## What you should do
All the data must be output exactly as given.

## Stored data
=======
Lemma complains_before w w1 w2 : complains w w1 -> tool.appends w1 w2 -> complains w w2.
Proof.
  intros (u & v & H) [_ [x Hx]]. exists u, (v ++ x). rewrite Hx.
  destruct H as [-> | ->]; [left|right]; by rewrite !str_app_assoc.
Qed.

(** A program that returns a value in [good], or one in [bad] with a diagnostic, or
    is left by an exception; output is only appended to. *)
Definition judged {A} (good bad : A -> Prop) (m : io A) : Prop := forall w,
  match m w with
  | (Ret r, w') => tool.appends w w' /\ (good r \/ (bad r /\ complains w w'))
  | (Thrown, w') => tool.appends w w'
  | _ => False
  end.

(** A handler returns 0, or 1 with a diagnostic. *)
Abbreviation handler := (judged (eq 0%Z) (eq 1%Z)).

Lemma judged_ret {A} (good bad : A -> Prop) a : good a -> judged good bad (mret a).
Proof. intros H w. simpl. split; [reflexivity|by left]. Qed.

Lemma judged_bind {A B} (good bad : B -> Prop) (m : io A) (k : A -> io B) :
  tool.quiet m -> (forall a, judged good bad (k a)) -> judged good bad (m ≫= k).
Proof.
  intros Hm Hk w. specialize (Hm w). unfold mbind, io_bind.
  destruct (m w) as [[a| | |] w1]; try done. specialize (Hk a w1).
  destruct (k a w1) as [[b| | |] w2]; try done.
  - destruct Hk as [Ha Hr]. split; [by etrans|]. destruct Hr as [?|[? Hc]]; [by left|right].
    split; [done|]. by eapply complains_after.
  - by etrans.
Qed.

(** After a diagnostic, any value in [bad] may be returned. *)
Lemma judged_diagnosed {A} (good bad : A -> Prop) s (m : io unit) a :
  str_starts "error: " s = true \/ str_starts "Usage: " s = true -> tool.quiet m -> bad a ->
  judged good bad (tool.eprint s;; m;; mret a).
Proof.
  intros Hs Hm Hb w. specialize (Hm (tool.set_err w (w_err w ++ s))).
  assert (Hc : complains w (tool.set_err w (w_err w ++ s))).
  { destruct Hs as [(u & ->)%str_starts_app|(u & ->)%str_starts_app]; exists "", u; simpl; auto. }
  assert (Ha : tool.appends w (tool.set_err w (w_err w ++ s))).
  { split; simpl; [reflexivity|by eexists]. }
  unfold mbind, io_bind. cbn [tool.eprint]. destruct (m _) as [[?| | |] w1]; try done.
  - simpl. split; [by etrans|right]. split; [done|]. by eapply complains_before.
  - by etrans.
Qed.

Lemma judged_says {A} (good bad : A -> Prop) s a :
  str_starts "error: " s = true \/ str_starts "Usage: " s = true -> bad a ->
  judged good bad (tool.eprint s;; mret a).
Proof. intros Hs Hb. by apply (judged_diagnosed good bad s (mret tt) a Hs (tool.quiet_ret tt)). Qed.

Lemma judged_error {A} (good bad : A -> Prop) s a :
  str_starts "error: " s = true -> bad a -> judged good bad (tool.eprint s;; mret a).
Proof. intros Hs. apply judged_says. by left. Qed.

Lemma handler_fail s : str_starts "error: " s = true -> handler (cli.fail s).
Proof. intros (u & ->)%str_starts_app. apply judged_error; reflexivity. Qed.

#[local] Hint Resolve judged_bind : io.
#[local] Hint Extern 1 (judged _ _ (mret _)) => apply judged_ret; reflexivity : io.
#[local] Hint Extern 2 (judged _ _ (cli.fail _)) => apply handler_fail; reflexivity : io.
#[local] Hint Extern 1 (judged _ _ (tool.eprint _;; mret _)) =>
  apply judged_error; [reflexivity|first [reflexivity|lia]] : io.

(** Split the branches of a program and find the rule of each step. *)
Ltac judge :=
  repeat first
    [ progress eauto 2 with io
    | apply judged_bind; [|intros ?]
    | apply tool.quiet_bind; [|intros ?]
    | apply tool.quiet_when
    | match goal with
      | |- context [match ?x with _ => _ end] => destruct x
      end ].

Lemma quiet_save p b : tool.quiet (cli.save p b).
Proof. unfold cli.save. judge. Qed.
Lemma quiet_plain a s : tool.quiet (cli.plain a s).
Proof. unfold cli.plain. judge. Qed.
Lemma quiet_summary s j : tool.quiet (cio.print_cert_summary s j).
Proof. apply tool.quiet_print. Qed.
Lemma quiet_canonical_keypair a c h id crv : tool.quiet (cli.canonical_keypair a c h id crv).
Proof. unfold cli.canonical_keypair, cli.plain. judge. Qed.
#[local] Hint Resolve quiet_save quiet_plain quiet_summary quiet_canonical_keypair : io.

Lemma query_handler a e : handler (cli.query a e).
Proof. unfold cli.query. judge. Qed.
Lemma info_handler a : handler (cli.cmd_info a).
Proof. unfold cli.cmd_info. judge. Qed.
Lemma lookup_handler a : handler (cli.cmd_lookup_cert a).
Proof. unfold cli.cmd_lookup_cert. judge. Qed.
Lemma verify_handler a : handler (cli.cmd_verify_hid8 a).
Proof. unfold cli.cmd_verify_hid8. judge. Qed.

Lemma load_tlm_message a fs msg : cli.load_tlm a fs = inr msg -> str_starts "error: " msg = true.
Proof.
  unfold cli.load_tlm. intros H. destruct (str_empty _); [done|].
  destruct (empty _); [by injection H as <-|]. by destruct (sb.is_empty _); [injection H as <-|].
Qed.

Lemma ectl_handler a : handler (cli.cmd_fetch_ectl a).
Proof.
  unfold cli.cmd_fetch_ectl. destruct (str_empty _); [judge|].
  apply judged_bind; [auto with io|intros [resp|e]; [|judge]].
  destruct (negb _); [judge|]. apply judged_bind; [auto with io|intros fs].
  destruct (cli.load_tlm a fs) as [tlm|msg] eqn:Hl; [judge|].
  apply handler_fail. by eapply load_tlm_message.
Qed.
=======
## Answer area
Lemma complains_before w w1 w2 : complains w w1 -> tool.appends w1 w2 -> complains w w2.
Proof.
  intros (u & v & H) [_ [x Hx]]. exists u, (v ++ x). rewrite Hx.
  destruct H as [-> | ->]; [left|right]; by rewrite !str_app_assoc.
Qed.

(** A program that returns a value in [good], or one in [bad] with a diagnostic, or
    is left by an exception; output is only appended to. *)
Definition judged {A} (good bad : A -> Prop) (m : io A) : Prop := forall w,
  match m w with
  | (Ret r, w') => tool.appends w w' /\ (good r \/ (bad r /\ complains w w'))
  | (Thrown, w') => tool.appends w w'
  | _ => False
  end.

(** A handler returns 0, or 1 with a diagnostic. *)
Abbreviation handler := (judged (eq 0%Z) (eq 1%Z)).

Lemma judged_ret {A} (good bad : A -> Prop) a : good a -> judged good bad (mret a).
Proof. intros H w. simpl. split; [reflexivity|by left]. Qed.

Lemma judged_bind {A B} (good bad : B -> Prop) (m : io A) (k : A -> io B) :
  tool.quiet m -> (forall a, judged good bad (k a)) -> judged good bad (m ≫= k).
Proof.
  intros Hm Hk w. specialize (Hm w). unfold mbind, io_bind.
  destruct (m w) as [[a| | |] w1]; try done. specialize (Hk a w1).
  destruct (k a w1) as [[b| | |] w2]; try done.
  - destruct Hk as [Ha Hr]. split; [by etrans|]. destruct Hr as [?|[? Hc]]; [by left|right].
    split; [done|]. by eapply complains_after.
  - by etrans.
Qed.

(** After a diagnostic, any value in [bad] may be returned. *)
Lemma judged_diagnosed {A} (good bad : A -> Prop) s (m : io unit) a :
  str_starts "error: " s = true \/ str_starts "Usage: " s = true -> tool.quiet m -> bad a ->
  judged good bad (tool.eprint s;; m;; mret a).
Proof.
  intros Hs Hm Hb w. specialize (Hm (tool.set_err w (w_err w ++ s))).
  assert (Hc : complains w (tool.set_err w (w_err w ++ s))).
  { destruct Hs as [(u & ->)%str_starts_app|(u & ->)%str_starts_app]; exists "", u; simpl; auto. }
  assert (Ha : tool.appends w (tool.set_err w (w_err w ++ s))).
  { split; simpl; [reflexivity|by eexists]. }
  unfold mbind, io_bind. cbn [tool.eprint]. destruct (m _) as [[?| | |] w1]; try done.
  - simpl. split; [by etrans|right]. split; [done|]. by eapply complains_before.
  - by etrans.
Qed.

Lemma judged_says {A} (good bad : A -> Prop) s a :
  str_starts "error: " s = true \/ str_starts "Usage: " s = true -> bad a ->
  judged good bad (tool.eprint s;; mret a).
Proof. intros Hs Hb. by apply (judged_diagnosed good bad s (mret tt) a Hs (tool.quiet_ret tt)). Qed.

Lemma judged_error {A} (good bad : A -> Prop) s a :
  str_starts "error: " s = true -> bad a -> judged good bad (tool.eprint s;; mret a).
Proof. intros Hs. apply judged_says. by left. Qed.

Lemma handler_fail s : str_starts "error: " s = true -> handler (cli.fail s).
Proof. intros (u & ->)%str_starts_app. apply judged_error; reflexivity. Qed.

#[local] Hint Resolve judged_bind : io.
#[local] Hint Extern 1 (judged _ _ (mret _)) => apply judged_ret; reflexivity : io.
#[local] Hint Extern 2 (judged _ _ (cli.fail _)) => apply handler_fail; reflexivity : io.
#[local] Hint Extern 1 (judged _ _ (tool.eprint _;; mret _)) =>
  apply judged_error; [reflexivity|first [reflexivity|lia]] : io.

(** Split the branches of a program and find the rule of each step. *)
Ltac judge :=
  repeat first
    [ progress eauto 2 with io
    | apply judged_bind; [|intros ?]
    | apply tool.quiet_bind; [|intros ?]
    | apply tool.quiet_when
    | match goal with
      | |- context [match ?x with _ => _ end] => destruct x
      end ].

Lemma quiet_save p b : tool.quiet (cli.save p b).
Proof. unfold cli.save. judge. Qed.
Lemma quiet_plain a s : tool.quiet (cli.plain a s).
Proof. unfold cli.plain. judge. Qed.
Lemma quiet_summary s j : tool.quiet (cio.print_cert_summary s j).
Proof. apply tool.quiet_print. Qed.
Lemma quiet_canonical_keypair a c h id crv : tool.quiet (cli.canonical_keypair a c h id crv).
Proof. unfold cli.canonical_keypair, cli.plain. judge. Qed.
#[local] Hint Resolve quiet_save quiet_plain quiet_summary quiet_canonical_keypair : io.

Lemma query_handler a e : handler (cli.query a e).
Proof. unfold cli.query. judge. Qed.
Lemma info_handler a : handler (cli.cmd_info a).
Proof. unfold cli.cmd_info. judge. Qed.
Lemma lookup_handler a : handler (cli.cmd_lookup_cert a).
Proof. unfold cli.cmd_lookup_cert. judge. Qed.
Lemma verify_handler a : handler (cli.cmd_verify_hid8 a).
Proof. unfold cli.cmd_verify_hid8. judge. Qed.

Lemma load_tlm_message a fs msg : cli.load_tlm a fs = inr msg -> str_starts "error: " msg = true.
Proof.
  unfold cli.load_tlm. intros H. destruct (str_empty _); [done|].
  destruct (empty _); [by injection H as <-|]. by destruct (sb.is_empty _); [injection H as <-|].
Qed.

Lemma ectl_handler a : handler (cli.cmd_fetch_ectl a).
Proof.
  unfold cli.cmd_fetch_ectl. destruct (str_empty _); [judge|].
  apply judged_bind; [auto with io|intros [resp|e]; [|judge]].
  destruct (negb _); [judge|]. apply judged_bind; [auto with io|intros fs].
  destruct (cli.load_tlm a fs) as [tlm|msg] eqn:Hl; [judge|].
  apply handler_fail. by eapply load_tlm_message.
Qed.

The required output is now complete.